(Beginning of Provided data)
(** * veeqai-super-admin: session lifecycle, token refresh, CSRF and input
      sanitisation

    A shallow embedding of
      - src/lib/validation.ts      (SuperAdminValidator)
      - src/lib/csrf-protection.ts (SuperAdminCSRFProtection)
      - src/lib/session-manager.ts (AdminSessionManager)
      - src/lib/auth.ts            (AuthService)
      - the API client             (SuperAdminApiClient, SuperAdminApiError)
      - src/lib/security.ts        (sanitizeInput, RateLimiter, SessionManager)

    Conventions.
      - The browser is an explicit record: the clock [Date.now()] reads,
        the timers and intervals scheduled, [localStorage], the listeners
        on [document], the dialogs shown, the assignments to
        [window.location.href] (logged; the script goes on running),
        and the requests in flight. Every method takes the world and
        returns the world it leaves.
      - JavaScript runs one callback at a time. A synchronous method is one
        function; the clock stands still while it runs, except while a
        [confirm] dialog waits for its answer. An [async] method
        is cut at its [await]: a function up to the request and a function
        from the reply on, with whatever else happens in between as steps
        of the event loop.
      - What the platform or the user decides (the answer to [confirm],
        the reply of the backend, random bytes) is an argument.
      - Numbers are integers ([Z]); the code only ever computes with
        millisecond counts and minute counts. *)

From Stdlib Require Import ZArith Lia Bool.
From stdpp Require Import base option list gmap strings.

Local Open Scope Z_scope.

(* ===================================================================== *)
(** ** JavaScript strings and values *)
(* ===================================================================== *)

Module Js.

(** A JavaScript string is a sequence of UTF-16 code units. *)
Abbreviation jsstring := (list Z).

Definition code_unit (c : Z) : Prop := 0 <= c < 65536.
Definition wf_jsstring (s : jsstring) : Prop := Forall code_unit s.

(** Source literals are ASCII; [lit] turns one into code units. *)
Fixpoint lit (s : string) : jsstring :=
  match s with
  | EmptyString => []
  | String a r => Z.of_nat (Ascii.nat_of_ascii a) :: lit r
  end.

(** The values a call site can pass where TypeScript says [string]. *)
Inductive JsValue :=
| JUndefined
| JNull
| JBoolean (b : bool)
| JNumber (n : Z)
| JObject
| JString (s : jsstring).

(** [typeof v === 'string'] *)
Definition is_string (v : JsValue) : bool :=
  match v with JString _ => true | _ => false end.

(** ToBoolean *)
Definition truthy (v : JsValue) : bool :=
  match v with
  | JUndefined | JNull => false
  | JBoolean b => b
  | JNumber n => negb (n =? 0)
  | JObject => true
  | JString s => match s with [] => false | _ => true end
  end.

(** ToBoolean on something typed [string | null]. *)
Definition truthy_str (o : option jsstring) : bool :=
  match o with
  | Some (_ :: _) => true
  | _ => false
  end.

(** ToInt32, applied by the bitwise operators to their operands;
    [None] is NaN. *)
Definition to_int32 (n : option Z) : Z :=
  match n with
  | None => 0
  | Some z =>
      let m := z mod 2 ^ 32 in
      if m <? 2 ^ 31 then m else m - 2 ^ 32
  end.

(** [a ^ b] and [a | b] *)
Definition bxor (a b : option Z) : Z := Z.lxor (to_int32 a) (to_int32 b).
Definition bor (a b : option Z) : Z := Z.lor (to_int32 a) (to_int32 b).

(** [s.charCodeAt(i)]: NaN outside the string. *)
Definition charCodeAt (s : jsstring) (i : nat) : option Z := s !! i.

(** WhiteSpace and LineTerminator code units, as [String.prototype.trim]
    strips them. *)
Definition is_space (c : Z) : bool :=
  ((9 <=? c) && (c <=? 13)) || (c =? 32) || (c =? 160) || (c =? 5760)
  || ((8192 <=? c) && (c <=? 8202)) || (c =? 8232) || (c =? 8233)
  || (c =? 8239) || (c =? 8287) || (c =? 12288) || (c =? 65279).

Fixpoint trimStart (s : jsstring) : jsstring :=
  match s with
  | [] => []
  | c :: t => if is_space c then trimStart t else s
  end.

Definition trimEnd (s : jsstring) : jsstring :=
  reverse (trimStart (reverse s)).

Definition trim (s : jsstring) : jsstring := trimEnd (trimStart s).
(End of Provided data)
(Beginning of Provided data)
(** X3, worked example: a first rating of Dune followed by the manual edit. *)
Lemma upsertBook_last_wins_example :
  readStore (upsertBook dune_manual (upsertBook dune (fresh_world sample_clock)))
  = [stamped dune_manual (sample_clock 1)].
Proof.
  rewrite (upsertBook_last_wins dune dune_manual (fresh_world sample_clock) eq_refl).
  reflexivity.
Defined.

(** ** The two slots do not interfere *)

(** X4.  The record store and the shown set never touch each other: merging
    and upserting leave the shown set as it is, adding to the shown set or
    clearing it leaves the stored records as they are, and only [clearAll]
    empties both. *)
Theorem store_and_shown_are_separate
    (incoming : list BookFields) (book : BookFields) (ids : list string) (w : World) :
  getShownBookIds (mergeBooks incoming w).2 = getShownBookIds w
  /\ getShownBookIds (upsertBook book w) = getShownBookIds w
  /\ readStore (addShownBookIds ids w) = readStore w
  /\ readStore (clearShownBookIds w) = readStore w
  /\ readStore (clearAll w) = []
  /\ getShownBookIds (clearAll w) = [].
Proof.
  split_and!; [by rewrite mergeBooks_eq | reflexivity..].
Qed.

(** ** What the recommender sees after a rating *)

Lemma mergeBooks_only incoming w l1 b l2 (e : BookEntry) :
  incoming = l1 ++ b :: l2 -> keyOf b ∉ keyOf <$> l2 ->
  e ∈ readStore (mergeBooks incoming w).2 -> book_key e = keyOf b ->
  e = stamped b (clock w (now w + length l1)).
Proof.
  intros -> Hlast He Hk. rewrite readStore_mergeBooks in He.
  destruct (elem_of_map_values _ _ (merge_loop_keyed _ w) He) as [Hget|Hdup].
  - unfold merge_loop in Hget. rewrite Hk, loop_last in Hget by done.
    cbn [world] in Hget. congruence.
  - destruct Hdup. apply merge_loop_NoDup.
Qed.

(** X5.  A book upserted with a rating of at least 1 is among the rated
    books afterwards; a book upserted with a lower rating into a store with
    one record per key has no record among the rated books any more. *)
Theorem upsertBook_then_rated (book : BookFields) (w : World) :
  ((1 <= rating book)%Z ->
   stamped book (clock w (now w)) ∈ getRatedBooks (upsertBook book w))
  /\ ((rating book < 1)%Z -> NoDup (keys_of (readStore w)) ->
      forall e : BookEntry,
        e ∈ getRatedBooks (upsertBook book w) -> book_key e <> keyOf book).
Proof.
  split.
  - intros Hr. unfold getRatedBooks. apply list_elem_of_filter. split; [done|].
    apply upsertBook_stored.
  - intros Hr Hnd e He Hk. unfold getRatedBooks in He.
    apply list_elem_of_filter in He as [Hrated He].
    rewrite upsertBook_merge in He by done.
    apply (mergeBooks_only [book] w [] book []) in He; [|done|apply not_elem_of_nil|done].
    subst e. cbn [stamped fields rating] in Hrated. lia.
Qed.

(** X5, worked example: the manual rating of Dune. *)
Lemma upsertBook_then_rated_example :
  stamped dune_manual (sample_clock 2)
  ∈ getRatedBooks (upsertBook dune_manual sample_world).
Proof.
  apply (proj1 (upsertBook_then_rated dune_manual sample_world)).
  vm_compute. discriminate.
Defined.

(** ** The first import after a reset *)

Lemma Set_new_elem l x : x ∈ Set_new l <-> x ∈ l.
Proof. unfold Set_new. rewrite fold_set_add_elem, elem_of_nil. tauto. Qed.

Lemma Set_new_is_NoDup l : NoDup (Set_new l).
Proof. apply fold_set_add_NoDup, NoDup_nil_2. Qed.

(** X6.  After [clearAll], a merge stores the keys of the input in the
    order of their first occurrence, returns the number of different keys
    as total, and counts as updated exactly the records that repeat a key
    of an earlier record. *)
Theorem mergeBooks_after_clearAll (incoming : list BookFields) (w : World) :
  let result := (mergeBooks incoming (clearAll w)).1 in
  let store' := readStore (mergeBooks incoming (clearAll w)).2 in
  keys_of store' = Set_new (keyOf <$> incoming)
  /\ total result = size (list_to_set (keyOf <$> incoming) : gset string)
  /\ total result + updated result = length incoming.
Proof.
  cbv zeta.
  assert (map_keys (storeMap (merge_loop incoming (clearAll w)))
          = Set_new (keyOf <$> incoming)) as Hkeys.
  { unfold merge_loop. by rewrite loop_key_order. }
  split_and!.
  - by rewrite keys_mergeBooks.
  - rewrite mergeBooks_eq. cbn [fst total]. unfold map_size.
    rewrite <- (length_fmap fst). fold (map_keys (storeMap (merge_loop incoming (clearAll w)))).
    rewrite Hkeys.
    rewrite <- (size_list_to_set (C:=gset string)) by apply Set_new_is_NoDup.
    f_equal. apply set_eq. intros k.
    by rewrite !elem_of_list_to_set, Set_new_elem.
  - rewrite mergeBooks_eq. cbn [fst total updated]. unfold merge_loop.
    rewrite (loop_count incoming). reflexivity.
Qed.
(End of Provided data)
(Beginning of Provided data)
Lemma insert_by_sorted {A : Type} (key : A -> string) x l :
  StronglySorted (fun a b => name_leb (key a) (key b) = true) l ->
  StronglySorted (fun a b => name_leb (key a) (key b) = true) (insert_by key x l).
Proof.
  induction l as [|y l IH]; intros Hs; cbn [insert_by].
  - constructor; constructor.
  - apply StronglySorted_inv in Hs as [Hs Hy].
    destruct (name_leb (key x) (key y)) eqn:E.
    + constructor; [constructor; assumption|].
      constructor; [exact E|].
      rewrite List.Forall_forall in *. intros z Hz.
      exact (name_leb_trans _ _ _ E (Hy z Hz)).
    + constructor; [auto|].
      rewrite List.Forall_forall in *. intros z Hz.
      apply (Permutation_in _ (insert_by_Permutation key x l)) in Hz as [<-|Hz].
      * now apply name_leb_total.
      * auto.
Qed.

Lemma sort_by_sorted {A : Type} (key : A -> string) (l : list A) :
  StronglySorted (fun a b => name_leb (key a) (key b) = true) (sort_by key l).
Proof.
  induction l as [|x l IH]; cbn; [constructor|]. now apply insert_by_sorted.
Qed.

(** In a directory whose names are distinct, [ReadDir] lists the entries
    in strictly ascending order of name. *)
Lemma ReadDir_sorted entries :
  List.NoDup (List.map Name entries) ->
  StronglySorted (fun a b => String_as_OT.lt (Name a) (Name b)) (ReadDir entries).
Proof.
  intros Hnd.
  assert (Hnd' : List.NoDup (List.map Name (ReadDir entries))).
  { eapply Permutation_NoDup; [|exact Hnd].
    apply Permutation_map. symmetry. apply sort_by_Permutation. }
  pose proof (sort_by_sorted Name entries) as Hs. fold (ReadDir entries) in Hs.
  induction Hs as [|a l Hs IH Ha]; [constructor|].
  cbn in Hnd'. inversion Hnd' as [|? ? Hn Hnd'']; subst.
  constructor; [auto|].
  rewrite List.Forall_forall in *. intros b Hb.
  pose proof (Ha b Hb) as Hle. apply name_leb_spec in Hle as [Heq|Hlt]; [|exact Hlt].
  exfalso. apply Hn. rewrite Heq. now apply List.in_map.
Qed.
(End of Provided data)
Give the number of lines in this material that include the string "trimEnd", with no other text.

# [Output below]
2